» **EXTRACTED INFORMATION**
========================================================================

(* ===== verification/GoPath.v ===== *)
(** * Go's path package and os.FileMode, as the archive packages use them *)
From S2P Require Import Prelude GoInt GoString.

(** ** os.FileMode (Go 1.12, the version of go.mod) *)
Definition ModeDir : Z := Z.shiftl 1 31.
Definition ModeSymlink : Z := Z.shiftl 1 27.
Definition ModeDevice : Z := Z.shiftl 1 26.
Definition ModeNamedPipe : Z := Z.shiftl 1 25.
Definition ModeSocket : Z := Z.shiftl 1 24.
Definition ModeSetuid : Z := Z.shiftl 1 23.
Definition ModeSetgid : Z := Z.shiftl 1 22.
Definition ModeCharDevice : Z := Z.shiftl 1 21.
Definition ModeSticky : Z := Z.shiftl 1 20.
Definition ModeIrregular : Z := Z.shiftl 1 19.
Definition ModeType : Z :=
  fold_right Z.lor 0 [ModeDir; ModeSymlink; ModeNamedPipe; ModeSocket; ModeDevice; ModeCharDevice; ModeIrregular].

Definition Perm (m : Z) : Z := Z.land m 511.
Definition IsRegular (m : Z) : bool := Z.land m ModeType =? 0.
Definition ModeIsDir (m : Z) : bool := negb (Z.land m ModeDir =? 0).

(** [m & bit != 0]. *)
Definition hasBit (m bit : Z) : bool := negb (Z.land m bit =? 0).

(** ** path *)
Definition slash : Z := 47.

(** The elements of a slash-separated path that [path.Clean] keeps: empty and
    "." elements go, ".." removes the element before it or, in a relative
    path with nothing left to remove, stays. The stack is reversed. *)
Fixpoint cleanElems (rooted : bool) (stack elems : list bytes) : list bytes :=
  match elems with
  | [] => reverse stack
  | e :: es =>
      if bool_decide (e = []) || bool_decide (e = [46]) then cleanElems rooted stack es
      else if bool_decide (e = [46; 46]) then
        match stack with
        | top :: stack' =>
            if bool_decide (top = [46; 46]) then cleanElems rooted (e :: stack) es
            else cleanElems rooted stack' es
        | [] => cleanElems rooted (if rooted then [] else [e]) es
        end
      else cleanElems rooted (e :: stack) es
  end.

Definition Clean (p : bytes) : bytes :=
  let rooted := bool_decide (head p = Some slash) in
  let body := Join (cleanElems rooted [] (Split p slash)) [slash] in
  if rooted then slash :: body
  else if bool_decide (body = []) then [46] else body.

(** Drop the trailing slashes. *)
Definition trimSlashes (p : bytes) : bytes := reverse (TrimLeft (reverse p) [slash]).

Definition Base (p : bytes) : bytes :=
  if bool_decide (p = []) then [46]
  else let p := trimSlashes p in
       let i := LastIndexByte p slash in
       let p := if 0 <=? i then slice p (i + 1) (len p) else p in
       if bool_decide (p = []) then [slash] else p.

Definition PathSplit (p : bytes) : bytes * bytes :=
  let i := LastIndexByte p slash in
  (slice p 0 (i + 1), slice p (i + 1) (len p)).

Fixpoint PathJoin (elems : list bytes) : bytes :=
  match elems with
  | [] => []
  | e :: es => if bool_decide (e = []) then PathJoin es else Clean (Join elems [slash])
  end.

(** Cleaning and joining keep ASCII paths ASCII. *)
Lemma Split_forall (P : Z -> Prop) s c : Forall P s -> Forall (Forall P) (Split s c).
Proof.
  induction 1 as [|x s Hx Hs IH]; [repeat constructor|]; cbn.
  destruct (x =? c); [by repeat constructor|].
  destruct (Split s c) as [|w ws]; [by repeat constructor|].
  apply Forall_cons_1 in IH as [? ?]; by repeat constructor.
Qed.

Lemma Join_forall (P : Z -> Prop) l sep : Forall (Forall P) l -> Forall P sep -> Forall P (Join l sep).
Proof.
  intros Hl Hsep; induction Hl as [|w ws Hw Hws IH]; [constructor|]; cbn.
  destruct ws; [done|]; by rewrite !Forall_app.
Qed.

Lemma cleanElems_forall (P : bytes -> Prop) r st es :
  Forall P st -> Forall P es -> Forall P (cleanElems r st es).
Proof.
  intros Hst Hes; revert st Hst; induction Hes as [|e es He Hes IH]; intros st Hst; cbn.
  - by apply Forall_reverse.
  - destruct (_ || _); [by apply IH|]; destruct (bool_decide _).
    + destruct st as [|top st]; [apply IH; destruct r; by repeat constructor|].
      destruct (bool_decide _); apply IH; [by constructor | by apply Forall_cons_1 in Hst as [_ ?]].
    + apply IH; by constructor.
Qed.

Lemma Clean_forall (P : Z -> Prop) p : P 46 -> P slash -> Forall P p -> Forall P (Clean p).
Proof.
  intros Hdot Hsl Hp; unfold Clean.
  assert (Forall P (Join (cleanElems (bool_decide (head p = Some slash)) [] (Split p slash)) [slash])).
  { apply Join_forall; [|by repeat constructor].
    apply cleanElems_forall; [constructor | by apply Split_forall]. }
  destruct (bool_decide (head p = Some slash)); [by constructor|].
  destruct (bool_decide _); [by repeat constructor | done].
Qed.

Lemma PathJoin_forall (P : Z -> Prop) l :
  P 46 -> P slash -> Forall (Forall P) l -> Forall P (PathJoin l).
Proof.
  intros ? ?; induction 1 as [|e es He Hes IH]; cbn; [constructor|].
  destruct (bool_decide _); [done|].
  apply Clean_forall; [done..|]; change (Forall P (Join (e :: es) [slash])); apply Join_forall; by repeat constructor.
Qed.

Lemma slice_forall (P : Z -> Prop) s i j : Forall P s -> Forall P (slice s i j).
Proof. intros; unfold slice; by apply Forall_take, Forall_drop. Qed.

========================================================================

Write down all of the records again, word for word.

» **EXERCISE ANSWER**
(* ===== verification/GoPath.v ===== *)
(** * Go's path package and os.FileMode, as the archive packages use them *)
From S2P Require Import Prelude GoInt GoString.

(** ** os.FileMode (Go 1.12, the version of go.mod) *)
Definition ModeDir : Z := Z.shiftl 1 31.
Definition ModeSymlink : Z := Z.shiftl 1 27.
Definition ModeDevice : Z := Z.shiftl 1 26.
Definition ModeNamedPipe : Z := Z.shiftl 1 25.
Definition ModeSocket : Z := Z.shiftl 1 24.
Definition ModeSetuid : Z := Z.shiftl 1 23.
Definition ModeSetgid : Z := Z.shiftl 1 22.
Definition ModeCharDevice : Z := Z.shiftl 1 21.
Definition ModeSticky : Z := Z.shiftl 1 20.
Definition ModeIrregular : Z := Z.shiftl 1 19.
Definition ModeType : Z :=
  fold_right Z.lor 0 [ModeDir; ModeSymlink; ModeNamedPipe; ModeSocket; ModeDevice; ModeCharDevice; ModeIrregular].

Definition Perm (m : Z) : Z := Z.land m 511.
Definition IsRegular (m : Z) : bool := Z.land m ModeType =? 0.
Definition ModeIsDir (m : Z) : bool := negb (Z.land m ModeDir =? 0).

(** [m & bit != 0]. *)
Definition hasBit (m bit : Z) : bool := negb (Z.land m bit =? 0).

(** ** path *)
Definition slash : Z := 47.

(** The elements of a slash-separated path that [path.Clean] keeps: empty and
    "." elements go, ".." removes the element before it or, in a relative
    path with nothing left to remove, stays. The stack is reversed. *)
Fixpoint cleanElems (rooted : bool) (stack elems : list bytes) : list bytes :=
  match elems with
  | [] => reverse stack
  | e :: es =>
      if bool_decide (e = []) || bool_decide (e = [46]) then cleanElems rooted stack es
      else if bool_decide (e = [46; 46]) then
        match stack with
        | top :: stack' =>
            if bool_decide (top = [46; 46]) then cleanElems rooted (e :: stack) es
            else cleanElems rooted stack' es
        | [] => cleanElems rooted (if rooted then [] else [e]) es
        end
      else cleanElems rooted (e :: stack) es
  end.

Definition Clean (p : bytes) : bytes :=
  let rooted := bool_decide (head p = Some slash) in
  let body := Join (cleanElems rooted [] (Split p slash)) [slash] in
  if rooted then slash :: body
  else if bool_decide (body = []) then [46] else body.

(** Drop the trailing slashes. *)
Definition trimSlashes (p : bytes) : bytes := reverse (TrimLeft (reverse p) [slash]).

Definition Base (p : bytes) : bytes :=
  if bool_decide (p = []) then [46]
  else let p := trimSlashes p in
       let i := LastIndexByte p slash in
       let p := if 0 <=? i then slice p (i + 1) (len p) else p in
       if bool_decide (p = []) then [slash] else p.

Definition PathSplit (p : bytes) : bytes * bytes :=
  let i := LastIndexByte p slash in
  (slice p 0 (i + 1), slice p (i + 1) (len p)).

Fixpoint PathJoin (elems : list bytes) : bytes :=
  match elems with
  | [] => []
  | e :: es => if bool_decide (e = []) then PathJoin es else Clean (Join elems [slash])
  end.

(** Cleaning and joining keep ASCII paths ASCII. *)
Lemma Split_forall (P : Z -> Prop) s c : Forall P s -> Forall (Forall P) (Split s c).
Proof.
  induction 1 as [|x s Hx Hs IH]; [repeat constructor|]; cbn.
  destruct (x =? c); [by repeat constructor|].
  destruct (Split s c) as [|w ws]; [by repeat constructor|].
  apply Forall_cons_1 in IH as [? ?]; by repeat constructor.
Qed.

Lemma Join_forall (P : Z -> Prop) l sep : Forall (Forall P) l -> Forall P sep -> Forall P (Join l sep).
Proof.
  intros Hl Hsep; induction Hl as [|w ws Hw Hws IH]; [constructor|]; cbn.
  destruct ws; [done|]; by rewrite !Forall_app.
Qed.

Lemma cleanElems_forall (P : bytes -> Prop) r st es :
  Forall P st -> Forall P es -> Forall P (cleanElems r st es).
Proof.
  intros Hst Hes; revert st Hst; induction Hes as [|e es He Hes IH]; intros st Hst; cbn.
  - by apply Forall_reverse.
  - destruct (_ || _); [by apply IH|]; destruct (bool_decide _).
    + destruct st as [|top st]; [apply IH; destruct r; by repeat constructor|].
      destruct (bool_decide _); apply IH; [by constructor | by apply Forall_cons_1 in Hst as [_ ?]].
    + apply IH; by constructor.
Qed.

Lemma Clean_forall (P : Z -> Prop) p : P 46 -> P slash -> Forall P p -> Forall P (Clean p).
Proof.
  intros Hdot Hsl Hp; unfold Clean.
  assert (Forall P (Join (cleanElems (bool_decide (head p = Some slash)) [] (Split p slash)) [slash])).
  { apply Join_forall; [|by repeat constructor].
    apply cleanElems_forall; [constructor | by apply Split_forall]. }
  destruct (bool_decide (head p = Some slash)); [by constructor|].
  destruct (bool_decide _); [by repeat constructor | done].
Qed.

Lemma PathJoin_forall (P : Z -> Prop) l :
  P 46 -> P slash -> Forall (Forall P) l -> Forall P (PathJoin l).
Proof.
  intros ? ?; induction 1 as [|e es He Hes IH]; cbn; [constructor|].
  destruct (bool_decide _); [done|].
  apply Clean_forall; [done..|]; change (Forall P (Join (e :: es) [slash])); apply Join_forall; by repeat constructor.
Qed.

Lemma slice_forall (P : Z -> Prop) s i j : Forall P s -> Forall P (slice s i j).
Proof. intros; unfold slice; by apply Forall_take, Forall_drop. Qed.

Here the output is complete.